_Data to process_:
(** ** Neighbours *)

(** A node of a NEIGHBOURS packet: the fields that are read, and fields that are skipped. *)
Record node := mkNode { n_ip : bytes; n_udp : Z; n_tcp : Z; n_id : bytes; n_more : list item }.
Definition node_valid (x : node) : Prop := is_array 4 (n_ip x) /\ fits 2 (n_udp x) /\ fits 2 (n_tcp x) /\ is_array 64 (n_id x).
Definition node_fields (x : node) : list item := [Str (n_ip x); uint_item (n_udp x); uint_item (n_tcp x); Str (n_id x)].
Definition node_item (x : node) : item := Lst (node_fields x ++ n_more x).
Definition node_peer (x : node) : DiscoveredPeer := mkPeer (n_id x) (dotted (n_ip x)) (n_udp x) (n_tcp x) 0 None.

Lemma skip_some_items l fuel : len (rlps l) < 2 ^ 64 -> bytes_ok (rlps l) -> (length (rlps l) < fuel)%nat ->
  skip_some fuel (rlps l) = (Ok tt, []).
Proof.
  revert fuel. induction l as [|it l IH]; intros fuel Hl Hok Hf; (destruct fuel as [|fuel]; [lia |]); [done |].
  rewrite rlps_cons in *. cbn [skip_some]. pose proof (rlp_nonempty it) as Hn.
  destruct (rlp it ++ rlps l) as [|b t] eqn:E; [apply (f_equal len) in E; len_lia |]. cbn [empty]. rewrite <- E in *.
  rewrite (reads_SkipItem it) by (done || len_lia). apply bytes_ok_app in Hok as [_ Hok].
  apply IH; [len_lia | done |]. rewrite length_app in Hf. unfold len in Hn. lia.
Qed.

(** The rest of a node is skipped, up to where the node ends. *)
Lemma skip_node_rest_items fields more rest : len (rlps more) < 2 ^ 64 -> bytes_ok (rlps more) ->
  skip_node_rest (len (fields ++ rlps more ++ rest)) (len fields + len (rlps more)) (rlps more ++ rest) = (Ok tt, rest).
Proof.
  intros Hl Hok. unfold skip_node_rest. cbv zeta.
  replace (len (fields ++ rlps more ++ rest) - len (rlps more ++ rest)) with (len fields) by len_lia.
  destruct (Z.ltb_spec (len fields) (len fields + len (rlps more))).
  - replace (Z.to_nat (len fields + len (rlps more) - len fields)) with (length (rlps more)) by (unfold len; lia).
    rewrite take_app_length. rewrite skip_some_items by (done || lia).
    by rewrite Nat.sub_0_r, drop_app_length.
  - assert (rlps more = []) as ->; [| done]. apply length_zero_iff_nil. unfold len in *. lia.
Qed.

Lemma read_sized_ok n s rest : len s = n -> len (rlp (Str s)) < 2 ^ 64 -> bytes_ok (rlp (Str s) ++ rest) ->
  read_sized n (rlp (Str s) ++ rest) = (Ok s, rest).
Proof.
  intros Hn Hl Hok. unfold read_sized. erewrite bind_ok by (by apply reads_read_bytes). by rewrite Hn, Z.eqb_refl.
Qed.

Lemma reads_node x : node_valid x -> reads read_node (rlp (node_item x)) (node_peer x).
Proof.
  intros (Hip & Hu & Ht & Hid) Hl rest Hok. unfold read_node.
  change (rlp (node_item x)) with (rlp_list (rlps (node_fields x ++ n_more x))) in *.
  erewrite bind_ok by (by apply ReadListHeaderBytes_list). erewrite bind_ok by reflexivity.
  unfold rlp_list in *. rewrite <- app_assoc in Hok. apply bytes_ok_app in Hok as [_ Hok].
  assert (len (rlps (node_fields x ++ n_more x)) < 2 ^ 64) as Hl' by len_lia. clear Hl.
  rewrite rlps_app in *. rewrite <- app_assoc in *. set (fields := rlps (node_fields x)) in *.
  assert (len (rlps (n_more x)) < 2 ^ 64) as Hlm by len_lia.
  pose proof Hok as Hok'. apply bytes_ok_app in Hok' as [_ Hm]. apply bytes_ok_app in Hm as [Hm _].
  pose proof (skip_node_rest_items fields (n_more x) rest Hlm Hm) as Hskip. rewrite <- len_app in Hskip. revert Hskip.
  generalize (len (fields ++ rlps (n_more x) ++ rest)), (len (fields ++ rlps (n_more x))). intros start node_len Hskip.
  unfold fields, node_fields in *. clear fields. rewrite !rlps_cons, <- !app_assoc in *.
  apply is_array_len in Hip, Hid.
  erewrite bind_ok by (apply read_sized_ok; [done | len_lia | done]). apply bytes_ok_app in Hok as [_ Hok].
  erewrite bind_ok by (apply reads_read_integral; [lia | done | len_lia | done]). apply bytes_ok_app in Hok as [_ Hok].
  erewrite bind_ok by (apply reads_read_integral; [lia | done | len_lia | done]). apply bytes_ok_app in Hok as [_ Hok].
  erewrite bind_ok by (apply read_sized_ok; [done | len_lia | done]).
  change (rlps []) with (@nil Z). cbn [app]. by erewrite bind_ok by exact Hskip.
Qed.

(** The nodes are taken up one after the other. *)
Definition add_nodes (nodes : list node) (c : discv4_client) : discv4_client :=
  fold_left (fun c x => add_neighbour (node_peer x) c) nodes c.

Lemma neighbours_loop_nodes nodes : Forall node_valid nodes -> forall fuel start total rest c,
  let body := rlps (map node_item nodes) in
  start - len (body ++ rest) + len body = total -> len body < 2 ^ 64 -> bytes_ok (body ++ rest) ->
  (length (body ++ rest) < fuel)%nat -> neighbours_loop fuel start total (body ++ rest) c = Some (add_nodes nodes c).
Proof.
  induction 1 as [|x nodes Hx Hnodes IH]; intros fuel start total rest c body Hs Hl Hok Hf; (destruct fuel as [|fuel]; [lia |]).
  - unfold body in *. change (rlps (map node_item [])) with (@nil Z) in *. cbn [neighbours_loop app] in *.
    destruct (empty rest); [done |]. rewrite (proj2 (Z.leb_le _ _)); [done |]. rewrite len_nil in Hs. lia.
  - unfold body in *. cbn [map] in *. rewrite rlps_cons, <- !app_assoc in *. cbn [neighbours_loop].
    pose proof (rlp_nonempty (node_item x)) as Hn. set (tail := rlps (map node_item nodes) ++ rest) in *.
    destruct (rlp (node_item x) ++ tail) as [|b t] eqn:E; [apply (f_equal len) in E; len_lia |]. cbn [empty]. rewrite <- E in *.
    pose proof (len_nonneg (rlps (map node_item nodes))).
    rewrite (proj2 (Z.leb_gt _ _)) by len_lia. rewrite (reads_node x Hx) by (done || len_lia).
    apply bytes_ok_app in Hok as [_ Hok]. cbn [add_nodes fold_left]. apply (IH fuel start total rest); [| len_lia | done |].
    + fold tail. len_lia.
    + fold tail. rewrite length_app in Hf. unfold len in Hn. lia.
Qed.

==

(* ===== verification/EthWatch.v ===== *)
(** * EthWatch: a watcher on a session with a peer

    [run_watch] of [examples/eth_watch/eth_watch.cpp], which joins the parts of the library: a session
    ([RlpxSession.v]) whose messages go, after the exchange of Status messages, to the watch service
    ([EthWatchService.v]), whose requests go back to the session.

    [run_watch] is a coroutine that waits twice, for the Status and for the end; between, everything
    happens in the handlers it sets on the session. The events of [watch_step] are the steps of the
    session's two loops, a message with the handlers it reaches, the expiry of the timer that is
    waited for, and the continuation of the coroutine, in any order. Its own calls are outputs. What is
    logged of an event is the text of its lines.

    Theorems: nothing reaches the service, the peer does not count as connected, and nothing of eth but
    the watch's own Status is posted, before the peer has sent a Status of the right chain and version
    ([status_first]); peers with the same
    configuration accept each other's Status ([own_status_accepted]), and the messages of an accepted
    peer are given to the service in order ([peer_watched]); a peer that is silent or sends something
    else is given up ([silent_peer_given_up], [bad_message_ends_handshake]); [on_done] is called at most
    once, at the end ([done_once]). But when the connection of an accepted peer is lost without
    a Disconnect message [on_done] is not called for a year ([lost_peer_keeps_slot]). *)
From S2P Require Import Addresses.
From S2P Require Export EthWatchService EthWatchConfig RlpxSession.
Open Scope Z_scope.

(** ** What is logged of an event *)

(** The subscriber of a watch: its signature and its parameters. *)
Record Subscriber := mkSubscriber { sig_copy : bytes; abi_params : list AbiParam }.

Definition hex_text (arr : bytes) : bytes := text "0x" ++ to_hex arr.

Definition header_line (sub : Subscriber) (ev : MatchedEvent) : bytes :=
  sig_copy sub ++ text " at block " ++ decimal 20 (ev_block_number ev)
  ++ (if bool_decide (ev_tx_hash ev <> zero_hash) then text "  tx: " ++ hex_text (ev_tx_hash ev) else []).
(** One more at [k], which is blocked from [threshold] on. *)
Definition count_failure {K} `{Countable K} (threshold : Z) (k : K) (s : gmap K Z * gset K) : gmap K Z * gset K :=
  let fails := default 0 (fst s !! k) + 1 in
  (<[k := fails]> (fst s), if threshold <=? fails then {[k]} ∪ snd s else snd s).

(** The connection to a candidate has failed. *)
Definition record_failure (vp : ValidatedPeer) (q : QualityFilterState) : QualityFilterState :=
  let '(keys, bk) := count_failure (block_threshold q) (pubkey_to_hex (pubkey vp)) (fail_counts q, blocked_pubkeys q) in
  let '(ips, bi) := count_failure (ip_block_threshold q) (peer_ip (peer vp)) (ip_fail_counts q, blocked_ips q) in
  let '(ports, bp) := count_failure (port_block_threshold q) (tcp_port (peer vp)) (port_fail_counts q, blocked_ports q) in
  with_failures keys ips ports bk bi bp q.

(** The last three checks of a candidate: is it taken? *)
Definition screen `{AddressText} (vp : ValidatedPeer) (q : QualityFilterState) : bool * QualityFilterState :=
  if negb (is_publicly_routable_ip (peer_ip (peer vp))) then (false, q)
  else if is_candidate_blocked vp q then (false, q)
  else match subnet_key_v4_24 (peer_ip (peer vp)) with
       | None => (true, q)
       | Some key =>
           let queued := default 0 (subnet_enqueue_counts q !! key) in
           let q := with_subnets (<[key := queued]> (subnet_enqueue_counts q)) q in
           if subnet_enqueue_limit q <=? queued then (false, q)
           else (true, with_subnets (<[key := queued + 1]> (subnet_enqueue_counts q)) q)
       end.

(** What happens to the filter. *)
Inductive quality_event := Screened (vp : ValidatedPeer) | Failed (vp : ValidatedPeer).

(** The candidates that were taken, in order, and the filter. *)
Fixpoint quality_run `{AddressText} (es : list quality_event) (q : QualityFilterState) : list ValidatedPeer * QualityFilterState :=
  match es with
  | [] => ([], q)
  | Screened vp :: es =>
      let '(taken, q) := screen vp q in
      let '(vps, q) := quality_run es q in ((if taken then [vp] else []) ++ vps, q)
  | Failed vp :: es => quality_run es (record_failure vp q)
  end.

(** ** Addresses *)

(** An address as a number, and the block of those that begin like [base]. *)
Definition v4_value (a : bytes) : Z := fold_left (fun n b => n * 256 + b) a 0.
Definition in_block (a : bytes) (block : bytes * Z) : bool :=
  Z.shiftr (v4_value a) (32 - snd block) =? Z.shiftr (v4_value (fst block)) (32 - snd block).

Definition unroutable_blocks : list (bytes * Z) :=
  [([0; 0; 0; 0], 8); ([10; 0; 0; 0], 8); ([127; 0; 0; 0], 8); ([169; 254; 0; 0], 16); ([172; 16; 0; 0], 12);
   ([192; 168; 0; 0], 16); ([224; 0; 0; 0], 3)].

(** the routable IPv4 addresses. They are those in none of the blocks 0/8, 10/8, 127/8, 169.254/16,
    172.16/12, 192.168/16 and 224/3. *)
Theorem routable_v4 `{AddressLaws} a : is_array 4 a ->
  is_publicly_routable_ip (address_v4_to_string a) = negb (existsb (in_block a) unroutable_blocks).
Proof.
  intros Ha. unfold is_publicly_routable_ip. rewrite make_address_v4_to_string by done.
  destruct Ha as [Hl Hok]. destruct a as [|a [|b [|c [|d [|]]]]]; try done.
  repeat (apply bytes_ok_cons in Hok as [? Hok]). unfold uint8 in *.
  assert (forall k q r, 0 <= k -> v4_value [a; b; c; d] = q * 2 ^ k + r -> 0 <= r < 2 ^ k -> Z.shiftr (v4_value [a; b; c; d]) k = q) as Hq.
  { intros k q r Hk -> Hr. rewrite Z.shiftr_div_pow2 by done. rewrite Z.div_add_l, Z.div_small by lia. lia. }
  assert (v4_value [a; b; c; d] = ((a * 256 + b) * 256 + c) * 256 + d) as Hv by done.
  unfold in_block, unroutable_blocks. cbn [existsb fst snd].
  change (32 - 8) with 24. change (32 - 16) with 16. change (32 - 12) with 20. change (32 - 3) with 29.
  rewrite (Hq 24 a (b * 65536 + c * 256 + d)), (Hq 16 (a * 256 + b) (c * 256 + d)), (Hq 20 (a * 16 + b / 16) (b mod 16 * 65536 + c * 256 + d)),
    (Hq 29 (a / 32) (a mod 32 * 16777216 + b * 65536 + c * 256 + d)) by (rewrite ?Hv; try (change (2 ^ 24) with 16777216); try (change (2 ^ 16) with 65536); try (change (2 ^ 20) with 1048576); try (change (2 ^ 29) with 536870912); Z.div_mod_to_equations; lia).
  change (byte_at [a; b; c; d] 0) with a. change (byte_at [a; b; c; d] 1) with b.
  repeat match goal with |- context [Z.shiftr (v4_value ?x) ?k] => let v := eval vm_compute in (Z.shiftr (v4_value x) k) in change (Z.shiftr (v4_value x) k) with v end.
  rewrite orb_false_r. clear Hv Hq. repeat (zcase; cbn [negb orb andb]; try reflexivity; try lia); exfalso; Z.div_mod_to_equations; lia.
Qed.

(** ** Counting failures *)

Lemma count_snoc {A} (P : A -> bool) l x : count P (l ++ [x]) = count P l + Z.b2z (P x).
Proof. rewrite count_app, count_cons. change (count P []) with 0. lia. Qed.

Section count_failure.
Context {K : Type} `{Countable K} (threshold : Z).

...

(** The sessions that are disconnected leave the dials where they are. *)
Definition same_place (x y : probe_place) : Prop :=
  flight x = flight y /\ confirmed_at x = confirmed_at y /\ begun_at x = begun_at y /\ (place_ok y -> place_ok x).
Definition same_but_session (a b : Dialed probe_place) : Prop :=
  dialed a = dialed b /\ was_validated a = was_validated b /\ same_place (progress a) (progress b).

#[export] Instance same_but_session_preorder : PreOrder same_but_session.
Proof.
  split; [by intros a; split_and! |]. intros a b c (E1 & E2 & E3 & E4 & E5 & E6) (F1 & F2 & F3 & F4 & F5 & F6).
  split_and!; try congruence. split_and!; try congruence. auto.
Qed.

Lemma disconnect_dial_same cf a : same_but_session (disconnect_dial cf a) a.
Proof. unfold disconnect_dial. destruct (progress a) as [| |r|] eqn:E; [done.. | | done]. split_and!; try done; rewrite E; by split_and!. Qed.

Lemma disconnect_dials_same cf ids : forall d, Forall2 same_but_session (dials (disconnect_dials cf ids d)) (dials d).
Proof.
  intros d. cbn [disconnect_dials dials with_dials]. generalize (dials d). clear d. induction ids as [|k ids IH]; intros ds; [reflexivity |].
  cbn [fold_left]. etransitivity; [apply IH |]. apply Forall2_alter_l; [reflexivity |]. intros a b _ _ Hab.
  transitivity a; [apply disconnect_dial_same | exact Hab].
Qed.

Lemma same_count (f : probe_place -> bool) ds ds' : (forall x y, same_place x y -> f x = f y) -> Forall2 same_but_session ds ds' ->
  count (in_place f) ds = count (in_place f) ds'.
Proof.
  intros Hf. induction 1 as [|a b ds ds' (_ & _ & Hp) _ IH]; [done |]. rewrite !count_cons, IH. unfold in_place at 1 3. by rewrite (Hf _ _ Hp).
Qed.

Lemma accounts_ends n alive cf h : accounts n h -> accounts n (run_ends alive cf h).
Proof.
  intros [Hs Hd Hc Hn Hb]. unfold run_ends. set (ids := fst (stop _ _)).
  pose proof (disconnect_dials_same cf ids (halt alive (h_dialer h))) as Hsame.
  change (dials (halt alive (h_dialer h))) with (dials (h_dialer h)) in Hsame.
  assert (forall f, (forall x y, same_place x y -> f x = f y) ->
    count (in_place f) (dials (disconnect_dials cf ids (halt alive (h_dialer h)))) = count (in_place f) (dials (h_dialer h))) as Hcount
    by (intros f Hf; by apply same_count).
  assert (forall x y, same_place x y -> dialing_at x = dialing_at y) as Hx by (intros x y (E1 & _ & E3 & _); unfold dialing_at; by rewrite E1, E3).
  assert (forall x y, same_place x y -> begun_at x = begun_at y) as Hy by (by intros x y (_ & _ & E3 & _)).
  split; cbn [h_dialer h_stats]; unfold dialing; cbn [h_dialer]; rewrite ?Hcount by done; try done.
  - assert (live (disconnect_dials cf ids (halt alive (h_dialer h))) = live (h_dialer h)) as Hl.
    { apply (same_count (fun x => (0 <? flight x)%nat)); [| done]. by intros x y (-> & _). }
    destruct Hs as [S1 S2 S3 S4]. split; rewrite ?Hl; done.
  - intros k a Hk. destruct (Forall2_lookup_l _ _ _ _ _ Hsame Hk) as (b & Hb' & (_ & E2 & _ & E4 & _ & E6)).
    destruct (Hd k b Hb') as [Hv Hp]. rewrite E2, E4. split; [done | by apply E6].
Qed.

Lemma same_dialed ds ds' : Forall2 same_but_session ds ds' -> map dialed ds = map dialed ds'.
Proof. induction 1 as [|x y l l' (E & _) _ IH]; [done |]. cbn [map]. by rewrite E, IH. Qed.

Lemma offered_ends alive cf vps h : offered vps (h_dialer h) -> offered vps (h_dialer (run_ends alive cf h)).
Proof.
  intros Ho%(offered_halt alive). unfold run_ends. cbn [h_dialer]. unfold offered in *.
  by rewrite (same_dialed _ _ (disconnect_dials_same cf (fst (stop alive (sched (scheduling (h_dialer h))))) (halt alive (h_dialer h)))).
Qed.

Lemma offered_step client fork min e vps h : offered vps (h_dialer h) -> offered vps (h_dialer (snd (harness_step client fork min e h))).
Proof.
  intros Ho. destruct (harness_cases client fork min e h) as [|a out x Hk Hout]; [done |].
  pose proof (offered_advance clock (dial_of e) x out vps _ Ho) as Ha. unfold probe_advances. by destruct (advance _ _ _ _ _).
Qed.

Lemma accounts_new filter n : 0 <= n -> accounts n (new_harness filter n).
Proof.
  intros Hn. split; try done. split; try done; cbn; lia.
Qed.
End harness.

_Work request_: Restate word for word the entries above from the line with "(** ** Neighbours *)" through the line with "Definition node_valid (x", inclusive, leaving out everything else.

_Your response_:
(** ** Neighbours *)

(** A node of a NEIGHBOURS packet: the fields that are read, and fields that are skipped. *)
Record node := mkNode { n_ip : bytes; n_udp : Z; n_tcp : Z; n_id : bytes; n_more : list item }.
Definition node_valid (x : node) : Prop := is_array 4 (n_ip x) /\ fits 2 (n_udp x) /\ fits 2 (n_tcp x) /\ is_array 64 (n_id x).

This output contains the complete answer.